■ **Exercise**
From the data below, return the exact lines starting at the line containing "- assert (∀" and ending at the line containing "Hbi) as [? | [_ ?]];", both included, and nothing else.

====== Input records ======

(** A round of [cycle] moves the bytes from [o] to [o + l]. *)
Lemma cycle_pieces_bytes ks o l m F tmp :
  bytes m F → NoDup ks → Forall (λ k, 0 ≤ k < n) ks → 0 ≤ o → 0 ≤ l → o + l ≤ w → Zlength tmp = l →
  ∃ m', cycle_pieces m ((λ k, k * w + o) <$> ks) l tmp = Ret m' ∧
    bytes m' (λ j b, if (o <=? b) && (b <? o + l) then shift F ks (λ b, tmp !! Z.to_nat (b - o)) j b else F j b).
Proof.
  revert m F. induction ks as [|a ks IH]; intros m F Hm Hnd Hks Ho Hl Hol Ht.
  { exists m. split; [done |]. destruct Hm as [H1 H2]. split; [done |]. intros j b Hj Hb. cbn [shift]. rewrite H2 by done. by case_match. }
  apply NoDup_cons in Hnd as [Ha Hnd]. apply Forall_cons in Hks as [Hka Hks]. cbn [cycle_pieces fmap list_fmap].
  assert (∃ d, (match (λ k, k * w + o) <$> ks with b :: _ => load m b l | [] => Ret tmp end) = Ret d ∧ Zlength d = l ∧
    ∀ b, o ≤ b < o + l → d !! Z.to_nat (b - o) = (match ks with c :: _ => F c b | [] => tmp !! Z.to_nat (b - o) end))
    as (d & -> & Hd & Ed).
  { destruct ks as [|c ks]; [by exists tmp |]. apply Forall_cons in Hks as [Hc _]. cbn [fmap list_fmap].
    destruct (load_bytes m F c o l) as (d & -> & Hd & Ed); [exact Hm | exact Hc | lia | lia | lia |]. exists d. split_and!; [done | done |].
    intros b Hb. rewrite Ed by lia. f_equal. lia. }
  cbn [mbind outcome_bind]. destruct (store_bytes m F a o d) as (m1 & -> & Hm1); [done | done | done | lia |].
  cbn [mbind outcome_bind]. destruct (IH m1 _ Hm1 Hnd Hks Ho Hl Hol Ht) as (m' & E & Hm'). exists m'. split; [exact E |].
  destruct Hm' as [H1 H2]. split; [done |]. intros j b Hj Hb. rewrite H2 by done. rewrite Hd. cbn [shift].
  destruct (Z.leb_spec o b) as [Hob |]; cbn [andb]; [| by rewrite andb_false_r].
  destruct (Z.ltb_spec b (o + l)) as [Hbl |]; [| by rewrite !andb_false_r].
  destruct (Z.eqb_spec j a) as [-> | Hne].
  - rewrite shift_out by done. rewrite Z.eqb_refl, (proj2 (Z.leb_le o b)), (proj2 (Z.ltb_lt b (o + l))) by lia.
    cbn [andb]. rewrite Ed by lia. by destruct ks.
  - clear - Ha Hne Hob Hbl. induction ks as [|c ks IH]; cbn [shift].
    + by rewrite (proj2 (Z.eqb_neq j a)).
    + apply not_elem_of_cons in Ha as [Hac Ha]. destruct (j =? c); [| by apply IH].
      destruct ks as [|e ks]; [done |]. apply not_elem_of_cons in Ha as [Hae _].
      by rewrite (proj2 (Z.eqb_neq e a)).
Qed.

======
====== Input records ======

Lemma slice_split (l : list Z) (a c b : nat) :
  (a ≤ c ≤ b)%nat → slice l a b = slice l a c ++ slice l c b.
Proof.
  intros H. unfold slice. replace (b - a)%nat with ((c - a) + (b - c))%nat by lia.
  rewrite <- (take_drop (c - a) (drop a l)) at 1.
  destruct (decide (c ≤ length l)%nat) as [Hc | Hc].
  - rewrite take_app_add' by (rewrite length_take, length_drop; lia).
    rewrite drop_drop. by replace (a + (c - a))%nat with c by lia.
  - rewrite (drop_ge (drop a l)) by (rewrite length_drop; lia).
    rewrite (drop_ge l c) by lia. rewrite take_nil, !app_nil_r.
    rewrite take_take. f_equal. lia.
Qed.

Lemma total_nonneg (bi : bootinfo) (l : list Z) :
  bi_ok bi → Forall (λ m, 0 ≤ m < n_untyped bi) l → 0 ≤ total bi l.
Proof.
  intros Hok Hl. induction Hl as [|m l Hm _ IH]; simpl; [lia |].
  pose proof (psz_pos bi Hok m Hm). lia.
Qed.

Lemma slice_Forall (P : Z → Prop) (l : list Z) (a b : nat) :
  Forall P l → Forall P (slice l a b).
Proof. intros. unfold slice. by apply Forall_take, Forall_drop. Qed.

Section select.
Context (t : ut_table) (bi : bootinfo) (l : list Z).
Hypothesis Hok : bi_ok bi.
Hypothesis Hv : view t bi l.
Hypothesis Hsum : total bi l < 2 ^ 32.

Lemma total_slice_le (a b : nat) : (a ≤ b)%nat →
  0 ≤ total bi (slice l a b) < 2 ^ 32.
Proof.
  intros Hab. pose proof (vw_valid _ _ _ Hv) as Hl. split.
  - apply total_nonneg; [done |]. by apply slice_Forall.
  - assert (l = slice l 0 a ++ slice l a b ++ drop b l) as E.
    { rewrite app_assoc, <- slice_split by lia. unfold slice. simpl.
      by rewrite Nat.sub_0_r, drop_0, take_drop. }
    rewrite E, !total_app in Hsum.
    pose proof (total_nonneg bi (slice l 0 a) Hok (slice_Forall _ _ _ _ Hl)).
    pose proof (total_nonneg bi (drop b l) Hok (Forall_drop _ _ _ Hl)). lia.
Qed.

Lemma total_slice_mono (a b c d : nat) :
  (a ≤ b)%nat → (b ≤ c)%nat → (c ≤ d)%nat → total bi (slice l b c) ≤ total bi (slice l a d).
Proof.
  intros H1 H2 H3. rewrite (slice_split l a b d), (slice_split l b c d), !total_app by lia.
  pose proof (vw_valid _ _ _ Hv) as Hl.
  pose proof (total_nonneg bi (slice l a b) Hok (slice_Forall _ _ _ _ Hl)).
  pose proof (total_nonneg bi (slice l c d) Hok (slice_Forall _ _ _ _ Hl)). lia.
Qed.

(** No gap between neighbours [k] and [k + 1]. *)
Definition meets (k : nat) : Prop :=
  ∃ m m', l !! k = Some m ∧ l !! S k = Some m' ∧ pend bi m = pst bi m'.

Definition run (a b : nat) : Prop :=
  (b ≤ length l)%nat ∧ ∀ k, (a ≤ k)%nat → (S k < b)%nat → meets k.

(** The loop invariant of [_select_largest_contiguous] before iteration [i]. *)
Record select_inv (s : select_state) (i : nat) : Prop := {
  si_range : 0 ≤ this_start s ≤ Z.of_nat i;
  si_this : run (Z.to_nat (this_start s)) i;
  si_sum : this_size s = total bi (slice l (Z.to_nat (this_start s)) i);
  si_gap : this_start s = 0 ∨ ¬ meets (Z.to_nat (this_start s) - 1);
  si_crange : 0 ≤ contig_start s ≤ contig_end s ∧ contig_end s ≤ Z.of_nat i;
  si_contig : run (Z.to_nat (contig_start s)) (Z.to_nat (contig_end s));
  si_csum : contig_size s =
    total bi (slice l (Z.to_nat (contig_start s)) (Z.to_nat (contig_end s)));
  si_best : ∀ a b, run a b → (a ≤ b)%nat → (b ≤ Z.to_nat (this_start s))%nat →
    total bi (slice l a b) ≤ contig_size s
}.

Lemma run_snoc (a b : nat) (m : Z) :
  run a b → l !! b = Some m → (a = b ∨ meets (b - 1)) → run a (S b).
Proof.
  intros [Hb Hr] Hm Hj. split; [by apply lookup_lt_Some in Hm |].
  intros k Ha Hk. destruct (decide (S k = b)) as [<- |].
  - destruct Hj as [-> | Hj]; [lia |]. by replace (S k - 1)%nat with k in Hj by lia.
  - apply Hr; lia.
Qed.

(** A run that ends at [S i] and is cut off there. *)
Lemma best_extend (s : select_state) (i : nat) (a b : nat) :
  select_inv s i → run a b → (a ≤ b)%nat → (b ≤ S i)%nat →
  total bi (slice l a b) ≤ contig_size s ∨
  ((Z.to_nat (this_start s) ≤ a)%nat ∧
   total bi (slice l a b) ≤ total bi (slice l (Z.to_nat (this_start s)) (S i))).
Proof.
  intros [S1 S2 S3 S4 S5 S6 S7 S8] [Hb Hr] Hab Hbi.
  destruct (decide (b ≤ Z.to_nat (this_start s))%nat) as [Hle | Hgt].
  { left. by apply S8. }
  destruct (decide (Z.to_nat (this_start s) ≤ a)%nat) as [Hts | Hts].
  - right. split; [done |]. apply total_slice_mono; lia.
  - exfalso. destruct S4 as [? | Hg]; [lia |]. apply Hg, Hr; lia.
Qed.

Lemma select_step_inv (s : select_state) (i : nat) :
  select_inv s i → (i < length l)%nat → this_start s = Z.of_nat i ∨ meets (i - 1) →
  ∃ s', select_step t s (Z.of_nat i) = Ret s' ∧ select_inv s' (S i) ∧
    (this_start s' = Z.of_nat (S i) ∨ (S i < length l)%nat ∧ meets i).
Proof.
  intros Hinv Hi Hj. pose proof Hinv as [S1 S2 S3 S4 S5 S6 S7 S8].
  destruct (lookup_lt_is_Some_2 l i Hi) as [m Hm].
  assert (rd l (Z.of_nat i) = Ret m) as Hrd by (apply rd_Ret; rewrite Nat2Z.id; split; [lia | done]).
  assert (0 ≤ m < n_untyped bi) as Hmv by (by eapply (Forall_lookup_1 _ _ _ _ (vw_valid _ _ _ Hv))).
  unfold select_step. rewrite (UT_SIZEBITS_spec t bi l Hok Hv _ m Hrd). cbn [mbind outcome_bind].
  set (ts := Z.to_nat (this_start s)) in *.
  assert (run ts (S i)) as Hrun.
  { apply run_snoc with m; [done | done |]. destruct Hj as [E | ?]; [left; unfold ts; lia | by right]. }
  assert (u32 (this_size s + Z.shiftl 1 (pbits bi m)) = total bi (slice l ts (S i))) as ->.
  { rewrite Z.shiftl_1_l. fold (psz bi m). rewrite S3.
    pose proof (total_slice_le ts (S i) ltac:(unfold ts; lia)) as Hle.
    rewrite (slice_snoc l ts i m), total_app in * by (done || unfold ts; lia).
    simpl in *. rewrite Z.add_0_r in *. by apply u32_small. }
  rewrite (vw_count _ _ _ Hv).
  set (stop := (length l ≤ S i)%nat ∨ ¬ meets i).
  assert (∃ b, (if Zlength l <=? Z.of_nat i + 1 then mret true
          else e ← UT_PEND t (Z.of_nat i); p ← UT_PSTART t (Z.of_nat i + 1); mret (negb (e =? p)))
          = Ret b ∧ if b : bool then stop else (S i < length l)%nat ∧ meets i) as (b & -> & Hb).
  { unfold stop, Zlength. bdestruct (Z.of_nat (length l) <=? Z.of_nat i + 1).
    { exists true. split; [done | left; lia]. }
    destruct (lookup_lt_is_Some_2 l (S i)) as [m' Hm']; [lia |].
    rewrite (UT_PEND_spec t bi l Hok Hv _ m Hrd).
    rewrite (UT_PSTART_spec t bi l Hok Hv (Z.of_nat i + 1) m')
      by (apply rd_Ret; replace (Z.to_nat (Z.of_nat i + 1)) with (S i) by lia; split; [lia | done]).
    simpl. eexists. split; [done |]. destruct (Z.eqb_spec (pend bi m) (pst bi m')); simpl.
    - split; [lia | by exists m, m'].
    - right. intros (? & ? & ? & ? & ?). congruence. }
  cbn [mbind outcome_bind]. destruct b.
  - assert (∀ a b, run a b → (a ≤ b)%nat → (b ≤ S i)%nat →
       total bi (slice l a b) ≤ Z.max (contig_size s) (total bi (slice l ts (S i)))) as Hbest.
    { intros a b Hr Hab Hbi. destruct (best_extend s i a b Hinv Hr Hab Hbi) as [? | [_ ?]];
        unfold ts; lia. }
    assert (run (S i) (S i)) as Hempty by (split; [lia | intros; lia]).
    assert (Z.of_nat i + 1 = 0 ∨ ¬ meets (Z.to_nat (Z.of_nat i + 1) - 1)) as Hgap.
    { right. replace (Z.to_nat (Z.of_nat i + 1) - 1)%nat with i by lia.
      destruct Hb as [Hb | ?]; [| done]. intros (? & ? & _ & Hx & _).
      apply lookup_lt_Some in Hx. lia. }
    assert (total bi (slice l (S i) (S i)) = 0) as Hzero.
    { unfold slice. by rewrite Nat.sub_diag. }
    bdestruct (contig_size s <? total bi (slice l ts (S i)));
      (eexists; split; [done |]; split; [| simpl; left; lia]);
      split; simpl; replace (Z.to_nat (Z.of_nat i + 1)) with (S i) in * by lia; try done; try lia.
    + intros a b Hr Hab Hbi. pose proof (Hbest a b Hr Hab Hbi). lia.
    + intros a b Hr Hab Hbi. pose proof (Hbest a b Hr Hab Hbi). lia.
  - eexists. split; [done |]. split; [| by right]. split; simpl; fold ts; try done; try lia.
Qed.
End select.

======
====== Input records ======

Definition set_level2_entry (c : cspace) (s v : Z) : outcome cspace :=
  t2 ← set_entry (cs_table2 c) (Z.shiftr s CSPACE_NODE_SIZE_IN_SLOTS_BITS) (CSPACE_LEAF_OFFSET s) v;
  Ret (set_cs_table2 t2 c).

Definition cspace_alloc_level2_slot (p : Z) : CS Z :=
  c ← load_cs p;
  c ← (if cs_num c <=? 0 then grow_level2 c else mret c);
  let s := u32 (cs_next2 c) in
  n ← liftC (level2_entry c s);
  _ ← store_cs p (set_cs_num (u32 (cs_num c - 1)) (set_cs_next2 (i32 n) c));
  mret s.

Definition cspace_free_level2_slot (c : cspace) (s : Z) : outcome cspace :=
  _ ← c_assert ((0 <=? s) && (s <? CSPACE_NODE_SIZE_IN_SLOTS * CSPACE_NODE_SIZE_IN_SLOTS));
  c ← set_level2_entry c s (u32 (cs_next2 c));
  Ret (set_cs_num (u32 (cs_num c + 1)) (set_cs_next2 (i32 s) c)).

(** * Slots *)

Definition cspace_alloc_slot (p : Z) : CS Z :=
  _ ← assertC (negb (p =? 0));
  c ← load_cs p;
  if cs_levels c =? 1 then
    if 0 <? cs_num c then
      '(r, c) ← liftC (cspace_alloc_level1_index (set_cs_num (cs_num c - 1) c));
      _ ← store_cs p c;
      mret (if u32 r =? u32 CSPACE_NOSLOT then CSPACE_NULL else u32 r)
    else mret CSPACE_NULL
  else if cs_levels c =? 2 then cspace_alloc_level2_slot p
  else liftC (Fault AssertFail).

======

■ **Answer to the exercise**
  - assert (∀ a b, run a b → (a ≤ b)%nat → (b ≤ S i)%nat →
       total bi (slice l a b) ≤ Z.max (contig_size s) (total bi (slice l ts (S i)))) as Hbest.
    { intros a b Hr Hab Hbi. destruct (best_extend s i a b Hinv Hr Hab Hbi) as [? | [_ ?]];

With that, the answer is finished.